*TRY IT*
The entries below contain a line with "- [Spool] ([spool/spool.c]): the" and a line with "- [Blackbox] ([core/blackbox.c]): the". Quote exactly those two lines and all lines between them.

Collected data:
(* ===== verification/Prelude.v ===== *)
(** * Latch: a verification development

    Latch is a C runtime for embedded devices that captures faults and errors, encodes
    them as envelopes, keeps them in a spool on flash until they are delivered, and keeps
    the device's boot, update and key state. This library models it and proves what makes
    it correct. The sources are under [src/] (C files), [include/laststate/] (headers),
    [arch/], [ports/] and [tools/] of the repository.

    ** Parts and files

    The files are in dependency order; each models one part, or proves facts about parts
    modelled before it. Definitions carry the names of the C functions and types.

    - [Prelude]: result codes, machine integers, byte strings, packed structures, the
      state monad, and the tactics and hints of the development.
    - [Poly1305], [Chacha], [Sha256], [Aead] ([security/poly1305.c], [chacha20.c],
      [sha256.c], [aead.c]): the built-in primitives. The class [Aead] states what the
      envelope encoder and the encrypted storage rely on; the built-in construction is an
      instance.
    - [Util] ([core/util.c]): CRC-32, string hash, the bounded writer.
    - [Compression] ([envelope/compression.c]): varint, run-length and delta codecs.
    - [Envelope] ([envelope/lep.c], decoding): validation and traversal of envelopes, and
      the replay window.
    - [Security] ([security/provider.c] and the rest of [sha256.c]): session key, policy,
      random source, and the gate and dispatch of an external crypto provider.
    - [FaultInjection] ([core/fault_injection.c]): named points at which a test can make
      an operation fail; [platform] threads the table through every storage operation.
    - [Storage] ([storage/memory_storage.c], [storage/storage_sim.c]): the backend record
      [ls_storage_backend_t], programming and erasure checks, plain memory and a simulated
      flash that loses power. The class [StorageOk] states what a backend promises: a
      write stores its bytes or tears, and nothing else changes. The parts above are
      proved against this class; memory, the simulator, the file backend, and the mirror
      over any raw backend are instances of it.
    - [FlashLayer], [FlashMirror] ([storage/flash_mirror.c]) and [WearLevel]
      ([storage/wear_level.c]): redundant images over a raw backend, with a commit marker.
    - [Transport] ([transport/transport.c]): registration, selection, exclusive use,
      retries, fragmentation and reassembly.
    - [Spool] ([spool/spool.c]): the store of undelivered events, over [Storage] and
      [Transport].
    - [Boot] ([core/boot.c], [ls_boot] of [core/runtime.c]): the persistent boot record,
      boot loops, releases and updates.
    - [Provisioning] ([core/provisioning.c], [security/secure_element.c]): the device key's
      life cycle in the boot record.
    - [Ota] ([core/ota.c]): over-the-air updates over the boot record.
    - [Blackbox] ([core/blackbox.c]): the ring of state records that survives a reset.
    - [Telemetry] ([metrics/], [core/health.c], [core/memory.c]) and [Services]
      ([core/mission.c], [time_sync.c], [environment.c], [supervisor.c], [performance.c],
      [trace.c], [fingerprint.c]): the bounded tables and small services an event reports.
      [Anomaly] ([capture/anomaly.c]) leaves breadcrumbs in them.
    - [Policy] ([core/policy.c]): duplicates, rate limits and sampling of events.
    - [Encode] ([envelope/lep.c], encoding and authenticated reading): the sections of an
      event, both protections, decryption. [Payload] lists the sections the encoder has to
      write, [payload_sections], and [EncodeFacts] proves what it does write.
    - [Retained] ([capture/capture.c], [core/powerfail.c]): the snapshots and the
      power-fail seal in memory that survives a reset, as sequences of stores.
    - [Runtime] ([core/runtime.c], [capture/capture.c], [core/log.c], [peripheral.c],
      [assert.c], [selftest.c], [build_id.c]): the runtime as a whole. [ls_capture_event]
      composes [Policy], [Encode] and [Spool]; the recovery functions compose it with
      [Retained]. [RuntimeFacts] proves what becomes of an event.
    - [SecureStorage] ([storage/secure_storage.c]): an encrypted image over a backend.
    - [Network] ([transport/network.c]): HTTP, MQTT and the incident beacon.
    - [CortexM], [Arch], [Linux] ([arch/]): fault handlers and saved registers.
    - [FileBackend] ([ports/embedded-linux/]), [ResetReason] ([ports/common/] and the
      vendors' reset registers), [PortTransports] ([ports/zephyr/], [ports/mbedtls/]).
    - [Dump] ([tools/latch_dump.c]): the host program that prints envelopes.
    - [Stream] ([transport/stream.c]): framing on a byte stream.

    ** How the code is modelled

    A C integer is a [Z] with its wrap-around written out ([u8], [u16], [u32], [u64]);
    [size_t] has 32 bits, as on the targets. A buffer is a list of bytes as [Z]; memory
    layouts are [pack]ed little-endian, as on the targets. A function that changes state
    is a state transformer [st S A := S -> A * S]; an error is a result code or the [Err]
    of [res]. A null pointer is [None] where the code tests for it. Callbacks of the
    integrator (storage, transports, clock, random source, secure element, crypto provider,
    update backend), system calls, drivers, registers and raw memory are arguments, over a
    state of their own; where a theorem needs something of one, a class or a named
    hypothesis says what, and a witness instantiates it. A critical section is one atomic
    step, and one operation reads the clock once. [ls_runtime.storage] is a parameter. The
    sizes are those of the default configuration of [include/laststate/config.h].

    ** Theorems

    Each numbered theorem has a comment with its claim.

    - Checksums and cryptography: C1 (CRC-32 detects every burst up to 32 bits), C2
      (Poly1305), C4 (SHA-256), C5 (the AEAD opens exactly what it seals).
    - Storage: C6 (programming is exact or torn), C9 (a mirrored write is atomic), C10 (and
      recovered after a loss of power), C11 (a file is a storage), C12 (level wear), C22 and
      C28 (encrypted images survive a restart, and are authentic when read).
    - Envelopes: C13 (what is encoded is valid), C14 (validation is exact), C15 (what is
      encoded reads back, with all its sections), C16 (the replay window), C27 (a failed
      encoding leaves nothing).
    - Faults: C3 and C17 (snapshot and power-fail seal are all or nothing), C7 (a Cortex-M
      fault leaves its record), C26 (a processor fault leaves its event or a snapshot), C29
      and C37 (both are given up only for their event).
    - Black box: C8 (reading returns the end of the log, until the sequence wraps).
    - Events: C25 (a capture adds exactly its record, or nothing), C36 (rate limits).
    - Transports: C18 (success only after delivery), C19 (bounded retries), C20
      (reassembly in any order), C38 (whole frames on a stream), C39 (the receiver accepts
      exactly the frames).
    - Spool: C21 (append is atomic), C23 (a flush loses corrupt records only), C24 (and
      drains everything when storage and network work).
    - Boot record: C30 (the anti-rollback floor), C31 (boot loops), C40 (updates over the
      air), C32 (no replayed command), C33 (key life cycle), C34 (decommissioning fails
      closed). C30, C32 and C33 cover restarts after a save that succeeded; a torn save of
      the single record makes the device forget it, [Boot.torn_save_forgets].
    - Tools: C35 (the dump as JSON is one whole document).

    Some computed lemmas show where the code falls short of its intent, and bound the
    theorems above: [wrap_hides_one], [failed_write_returns], [torn_save_forgets],
    [pending_taken_over], [extended_frame_misread], [acquire_not_exclusive],
    [append_unknown_type], [seal_refused_unread], [ti_reset_never_cleared],
    [tls_repeats_bytes], [ble_envelope_refused].

    ** Recursion and fuel

    C loops are structural recursions over the list they run through, or over a number
    that bounds the C loop: the length of the input in [validate_fields], [visit_fields]
    and the codecs (every round consumes a byte; C14 and C15 show that it is enough), the
    length of the region in [is_erased_loop], the retry limit in [retry_loop] (C19), the
    number of slots in [flush_passes], which is the bound of the C code itself (C24), the
    number of wanted records in [copy_loop] (C8), the number of frames or the length of the
    data in [PortTransports]. The loops of [FileBackend] repeat interrupted calls and run
    on fuel; more than the finite number of interruptions and the size of the file is
    enough (C11).

    ** Not modelled

    The ports that only call a vendor's or an operating system's library
    ([ports/esp-idf], [freertos], [zephyr/zephyr_latch.c], [libsodium], [cryptoauthlib]);
    the assembly that saves registers at a trap, other than the order of its calls;
    [capture/dna.c], which no build file lists and which uses floating point; bindings,
    examples and test benches. Preemption inside a function is not modelled, nor is a power
    loss while the black box, which is in RAM, stores a record, nor a restart after a
    save of the boot record that failed. Alternative configurations (other capacities,
    disabled features) are not modelled. *)

From Stdlib Require Import ZArith Lia Bool.
From stdpp Require Export base numbers list option tactics decidable strings.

*YOUR SOLUTION*
    - [Spool] ([spool/spool.c]): the store of undelivered events, over [Storage] and
      [Transport].
    - [Boot] ([core/boot.c], [ls_boot] of [core/runtime.c]): the persistent boot record,
      boot loops, releases and updates.
    - [Provisioning] ([core/provisioning.c], [security/secure_element.c]): the device key's
      life cycle in the boot record.
    - [Ota] ([core/ota.c]): over-the-air updates over the boot record.
    - [Blackbox] ([core/blackbox.c]): the ring of state records that survives a reset.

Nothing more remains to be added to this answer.